WHAT YOU WILL DO: Reprint all entries without any alteration.
── RECORDS FOR THE TASK
(** Signing keeps the kind, the content and the tags of the builder. *)
Class NostrLaws `{Nostr} : Prop := {
  pool_sign_fields n b e : pool_sign n b = Ok e → ev_kind e = eb_kind b ∧ ev_content e = eb_content b;
  pool_sign_tags n b e : pool_sign n b = Ok e → ev_tags e = eb_tags b;
  ephemeral_sign_fields n b e : ephemeral_sign n b = Ok e → ev_kind e = eb_kind b ∧ ev_content e = eb_content b;
  ephemeral_sign_tags n b e : ephemeral_sign n b = Ok e → ev_tags e = eb_tags b;
}.

Definition EventId_all_zeros : string :=
  "0000000000000000000000000000000000000000000000000000000000000000".

(** [Tag::public_key], [Tag::event] and [Tag::custom]. *)
Definition public_key_tag (pubkey : string) : Tag := ["p"; pubkey].
Definition event_tag (event_id : string) : Tag := ["e"; event_id].
Definition custom_tag (name : string) (values : list string) : Tag := name :: values.

(** ** Serializers ([core/serializers.rs]) *)

Definition mcp_to_nostr_event `{SerdeJson} (message : JsonRpcMessage) (kind : Z) (tags : list Tag)
  : EventBuilder := mkBuilder kind (to_string (message_to_value message)) tags.

Definition nostr_event_to_mcp_message `{SerdeJson} (content : string) : option JsonRpcMessage :=
  from_str content ≫= message_from_value.

(** ** Encryption ([encryption/mod.rs]) *)

Section encryption.
Context `{Nostr}.

Definition map_err {A E F} (f : E → F) (r : result A E) : result A F :=
  match r with Ok a => Ok a | Err e => Err (f e) end.

Definition encrypt_nip44 (n : nat) (receiver_pubkey plaintext : string) : result string Error :=
  map_err EEncryption (ephemeral_encrypt n receiver_pubkey plaintext).
Definition decrypt_nip44 (sender_pubkey ciphertext : string) : result string Error :=
  map_err EDecryption (nip44_decrypt sender_pubkey ciphertext).
Definition decrypt_gift_wrap_single_layer (event : Event) : result string Error :=
  decrypt_nip44 (ev_pubkey event) (ev_content event).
────
SOLUTION TO THE PROBLEM:
(** Signing keeps the kind, the content and the tags of the builder. *)
Class NostrLaws `{Nostr} : Prop := {
  pool_sign_fields n b e : pool_sign n b = Ok e → ev_kind e = eb_kind b ∧ ev_content e = eb_content b;
  pool_sign_tags n b e : pool_sign n b = Ok e → ev_tags e = eb_tags b;
  ephemeral_sign_fields n b e : ephemeral_sign n b = Ok e → ev_kind e = eb_kind b ∧ ev_content e = eb_content b;
  ephemeral_sign_tags n b e : ephemeral_sign n b = Ok e → ev_tags e = eb_tags b;
}.

Definition EventId_all_zeros : string :=
  "0000000000000000000000000000000000000000000000000000000000000000".

(** [Tag::public_key], [Tag::event] and [Tag::custom]. *)
Definition public_key_tag (pubkey : string) : Tag := ["p"; pubkey].
Definition event_tag (event_id : string) : Tag := ["e"; event_id].
Definition custom_tag (name : string) (values : list string) : Tag := name :: values.

(** ** Serializers ([core/serializers.rs]) *)

Definition mcp_to_nostr_event `{SerdeJson} (message : JsonRpcMessage) (kind : Z) (tags : list Tag)
  : EventBuilder := mkBuilder kind (to_string (message_to_value message)) tags.

Definition nostr_event_to_mcp_message `{SerdeJson} (content : string) : option JsonRpcMessage :=
  from_str content ≫= message_from_value.

(** ** Encryption ([encryption/mod.rs]) *)

Section encryption.
Context `{Nostr}.

Definition map_err {A E F} (f : E → F) (r : result A E) : result A F :=
  match r with Ok a => Ok a | Err e => Err (f e) end.

Definition encrypt_nip44 (n : nat) (receiver_pubkey plaintext : string) : result string Error :=
  map_err EEncryption (ephemeral_encrypt n receiver_pubkey plaintext).
Definition decrypt_nip44 (sender_pubkey ciphertext : string) : result string Error :=
  map_err EDecryption (nip44_decrypt sender_pubkey ciphertext).
Definition decrypt_gift_wrap_single_layer (event : Event) : result string Error :=
  decrypt_nip44 (ev_pubkey event) (ev_content event).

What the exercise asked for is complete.